Chapter 33

The next morning, at court.

“Dane!”

A beautiful woman rushed over to the leader of our pack, her face radiant with delight. She had long, dark hair that flared around her in a cloud, her eyes not seeing anything but him. Her smooth brow creased for just a second, then she swooped in, putting her arms around his neck.

“Mother said you returned last night,” she said. “I can’t believe you didn’t call on me or send word. You know I would’ve come, at any hour. I’ve missed you so much.”

The last two sentences were said in a very quiet, intimate tone, which told me a whole lot. I shifted my weight from one foot to the other and found the other three men watching me closely.

And why?

Because I didn’t want to be back here at the doorway into the court. I wanted to be back down at the inn with Pepin, grooming Arden with Nordred, riding out of this bloody city and never coming back. Instead, I was forced to stand here and experience something curious.

A feeling of possessiveness so intense it stole my breath away, the ragged sound of air going in and out of my chest drawing the other’s focus. Gael took my hand, as if to keep me where I was. Because I stared at this beautiful, beautiful girl who obviously thought she had a right to manhandle my mate, who had volunteered to come to his room at any time, day or night, like she had a right to. My focus finally caught her attention, or it was the feel of Dane plucking her hands off him and setting her aside, firmly, but gently.

“Malia, we need to talk.”

“Well, that sounds serious,” she said, trying for a smile, but it faded when she saw he didn’t return it. “Were the humans frightfully boring? I imagine dealing with them must’ve been like attempting to reason with a cat. Are they even capable of proper negotiation?”
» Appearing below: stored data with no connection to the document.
(** ** Food templates *)

(** Closes the propositional goals left once the comparisons of a band
    test are known. *)
Ltac decide_band :=
  repeat match goal with
    | |- ?a = ?a => reflexivity
    | H : _ = _ |- _ => discriminate H
    | H : _ /\ _ |- _ => destruct H
    | |- _ /\ _ => split
    | |- _ <-> _ => split
    | |- _ -> _ => intro
    | |- ~ _ => intro
    | H : ~ _ |- _ => exfalso; apply H
    end.

Lemma band_food_injective (b b' : band) : band_food b = band_food b' -> b = b'.
Proof. destruct b, b'; intro H; try reflexivity; discriminate H. Qed.

(** C4: [food_suggestions] is the template of the reading's band and of
    no other band, whatever the profile; the band depends on the
    temperature alone: hot exactly above 35, warm exactly from 25 to 35,
    mild in every other case; the hot and the warm tests never hold
    together, so the bands partition the temperatures. *)
Theorem one_food_template weather_data user_profile t h d :
  provides weather_data t h d ->
  exists r,
    get_comprehensive_recommendations weather_data user_profile = inr r
    /\ (forall b, food_suggestions r = band_food b <-> b = band_of t)
    /\ (band_of t = Hot <-> Py.gt t (Py.int 35) = true)
    /\ (band_of t = Warm <->
        Py.le (Py.int 25) t = true /\ Py.le t (Py.int 35) = true)
    /\ (band_of t = Mild <->
        Py.gt t (Py.int 35) = false
        /\ ~ (Py.le (Py.int 25) t = true /\ Py.le t (Py.int 35) = true))
    /\ (Py.gt t (Py.int 35) = true -> Py.le t (Py.int 35) = false).
Proof.
  intros Hp.
  eexists. split; [apply (get_comprehensive_recommendations_eq _ Hp)|].
  cbn [food_suggestions].
  split.
  { intro b. split; intro H.
    - symmetry. now apply band_food_injective.
    - now subst. }
  unfold band_of.
  destruct (Py.gt t (Py.int 35)) eqn:G.
  - rewrite (gt_not_le _ _ G). decide_band.
  - destruct (Py.le (Py.int 25) t), (Py.le t (Py.int 35)); cbn [andb]; decide_band.
Qed.

Lemma one_food_template_witness :
  provides Sample.from_provider (Py.Fin (2835 # 100)) (Py.int 60) "Scattered Clouds"
  /\ exists r,
       get_comprehensive_recommendations Sample.from_provider (Some Sample.full_profile)
       = inr r
       /\ food_suggestions r = Text.warm_food.
Proof.
  assert (Hp : provides Sample.from_provider (Py.Fin (2835 # 100)) (Py.int 60)
                 "Scattered Clouds")
    by (repeat split; reflexivity).
  split; [exact Hp|].
  destruct (one_food_template (Some Sample.full_profile) Hp) as (r & E & A & _).
  exists r. split; [exact E|]. apply (A Warm). reflexivity.
Defined.

(** ** Totality *)

(** C7: on a reading that carries [temp], [humidity] and [description]
    (with [air_quality] read as 0 when the key is absent) and any
    profile, both functions of the engine return a value and raise
    nothing, and the formatter, which is defined on every advisory,
    returns its text. *)
Theorem no_exception weather_data user_profile t h d :
  provides weather_data t h d ->
  (air_quality weather_data = None -> air_quality_index weather_data = Py.int 0)
  /\ (exists recs, get_health_recommendations weather_data user_profile = inr recs)
  /\ exists r,
       get_comprehensive_recommendations weather_data user_profile = inr r
       /\ exists text, format_recommendations r = text.
Proof.
  intros Hp. split; [|split].
  - intros E. unfold air_quality_index. now rewrite E.
  - eexists. apply (get_health_recommendations_eq _ Hp).
  - eexists. split; [apply (get_comprehensive_recommendations_eq _ Hp)|].
    eexists. reflexivity.
Qed.

Lemma no_exception_witness :
  provides Sample.from_provider (Py.Fin (2835 # 100)) (Py.int 60) "Scattered Clouds"
  /\ exists r,
       get_comprehensive_recommendations Sample.from_provider (Some Sample.full_profile)
       = inr r.
Proof.
  assert (Hp : provides Sample.from_provider (Py.Fin (2835 # 100)) (Py.int 60)
                 "Scattered Clouds")
    by (repeat split; reflexivity).
  split; [exact Hp|].
  destruct (no_exception (Some Sample.full_profile) Hp) as (_ & _ & r & E & _).
  exists r. exact E.
Defined.

(** ** The profile and the other categories *)

(** C10: for a fixed reading, [activities], [food_suggestions] and
    [general_advice] are the same with any profile as with none; on a
    reading that lacks a required key both calls raise the same
    [KeyError]. *)
Theorem profile_only_reaches_health weather_data (p : profile) :
  map_result outside_health
    (get_comprehensive_recommendations weather_data (Some p))
  = map_result outside_health
      (get_comprehensive_recommendations weather_data None).
Proof.
  destruct (temp weather_data) as [t|] eqn:Ht;
    [|unfold get_comprehensive_recommendations; rewrite Ht; reflexivity].
  destruct (humidity weather_data) as [h|] eqn:Hh;
    [|unfold get_comprehensive_recommendations; rewrite Ht, Hh; reflexivity].
  destruct (description weather_data) as [d|] eqn:Hd;
    [|unfold get_comprehensive_recommendations; rewrite Ht, Hh, Hd; reflexivity].
  assert (Hp : provides weather_data t h d) by (repeat split; assumption).
  rewrite (get_comprehensive_recommendations_eq (Some p) Hp).
  rewrite (get_comprehensive_recommendations_eq None Hp).
  reflexivity.
Qed.

(** ** Layout of the formatted text *)

Lemma render_separated heading entries (sections : list string) :
  (if Py.truthy entries
   then ((sections ++ [heading]) ++ entries) ++ [EmptyString]
   else sections)
  = sections ++ render heading true entries.
Proof.
  destruct entries as [|e entries]; cbn [Py.truthy render].
  - now rewrite app_nil_r.
  - rewrite <- !app_assoc. reflexivity.
Qed.

Lemma render_last heading entries (sections : list string) :
  (if Py.truthy entries then (sections ++ [heading]) ++ entries else sections)
  = sections ++ render heading false entries.
Proof.
  destruct entries as [|e entries]; cbn [Py.truthy render].
  - now rewrite app_nil_r.
  - rewrite <- !app_assoc. cbn [app]. now rewrite app_nil_r.
Qed.

(** C6, as the code has it: the text is the lines of the four
    categories, in the order health, activities, food, general, joined
    by newlines.  An empty category gives no line at all; a populated
    one gives its heading and then its entries, one per line.  Each
    populated category among health, activities and food is followed by
    an empty separator line, whether or not another section is rendered
    after it; the general category, last in the order, is followed by
    none.  With four empty categories the text is the empty string. *)
Theorem format_layout (r : advisory) :
  format_recommendations r
  = Py.join Text.newline
      (render Text.health_heading true (health_advice r)
       ++ render Text.activity_heading true (activities r)
       ++ render Text.food_heading true (food_suggestions r)
       ++ render Text.general_heading false (general_advice r))
  /\ (forall heading separator, render heading separator [] = [])
  /\ (forall heading e entries,
        render heading true (e :: entries)
        = heading :: (e :: entries) ++ [EmptyString])
  /\ (forall heading e entries,
        render heading false (e :: entries) = heading :: e :: entries)
  /\ (health_advice r = [] -> activities r = [] ->
      food_suggestions r = [] -> general_advice r = [] ->
      format_recommendations r = EmptyString).
Proof.
  assert (E : format_recommendations r = Py.join Text.newline (layout r)).
  { unfold format_recommendations, layout.
    rewrite !render_separated, render_last.
    rewrite <- !app_assoc. reflexivity. }
  split; [exact E|].
  split; [reflexivity|].
  split; [reflexivity|].
  split.
  - intros heading e entries. cbn [render]. now rewrite app_nil_r.
  - intros H1 H2 H3 H4. rewrite E. unfold layout.
    rewrite H1, H2, H3, H4. reflexivity.
Qed.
Funny, I thought, people said the same thing about the Strelans on the other side of the border.

“I heard that Gael brought one back as a pet,” she said with a smug smile. “Or was it his mate? I can hardly remember. When someone tried to tell me the story I just laughed…”

Dane stepped back then, revealing me and that’s when her face fell. She blinked, then took several deep breaths, her nostrils working.

“She’s human…” she said in a much smaller voice, a frown forming for real now. “And she smells of…” Her eyes searched every man’s face before coming back to Dane. “She smells of all of you.”

“Lady Darcy is our mate,” Weyland said, his hand going to the back of my neck, stroking the bare skin there possessively. I’d woven in my own warrior braids today for some reason. Braids were always seen to be a feminine thing in Grania, but in Strelae? The way they were pulled back in a topknot or bound into a queue made a man’s face look fierce and I found I liked that style a lot.

“Our?” Malia had to force that word out.

“We were always a pack,” Dane explained in a calm voice. “And now we are complete. We’ve found our mate.”

“No,” she said, shaking her head and holding out her hands, like she could ward the words off. “No, your mother said…”

“I’m well aware of Mother’s machinations, but we’ve had conversations about this,” Dane replied.

“No, no. My father is the king’s closest ally. The alliance was cemented. We—”

“Malia.” I felt a spike of sympathy as Dane gripped the girl on the shoulders and forced her to face him. “We have spoken about this at length. What we… had, was always going to be trumped by finding my mate.”

“Mates are an outdated concept,” she said with a ferocious sneer, her voice taking on a growly note. Her eyes flashed bright blue, which should’ve been warning enough. “We are not beasts and we needn’t live like them, letting instincts dictate our actions. Our parents approved the match. We were to be—”

“Malia.” Dane cut her off with a forbidding tone. “Anything that was said or done before this means nothing now. I have found my mate. I belong to her, body, mind and soul. I have nothing else to give any other woman. It’s all hers.”

I blinked then, my eyelids fluttering. We were making a scene; I could see that. People looked through the doorway, chatting amongst themselves at what was happening, trying to glean the gist of the conversation. They reminded me of crows clustering around a corpse, each one fighting to be the one to pluck out the eyeballs and eat them.

But Dane’s words? They were blunt and concise, the message only now driving home and that, in some ways, was a mistake.

“You’re the one that seeks to take Dane from me?” she snapped, finally acknowledging me.

All those instincts Nordred had worked so hard to instil in me came alive as she stormed over. The men went to cluster around me, to prevent her from coming close, but me? I walked up to her, prepared to meet a challenge head on. I felt the whisk of her hand before I saw it, my own whipping up and grabbing her around the wrist, stopping the slap from landing.

“Let go of me, you grubby little human!” she snarled, all her composure shattering around her.

“No,” I said, refusing to bite, because in the end, I’m not sure I would have responded all that differently if Dane had ridden away from me for a few days and then presented me with some stranger as his mate. Malia tried to jerk her hand free and when she failed, something finally seemed to dawn on her.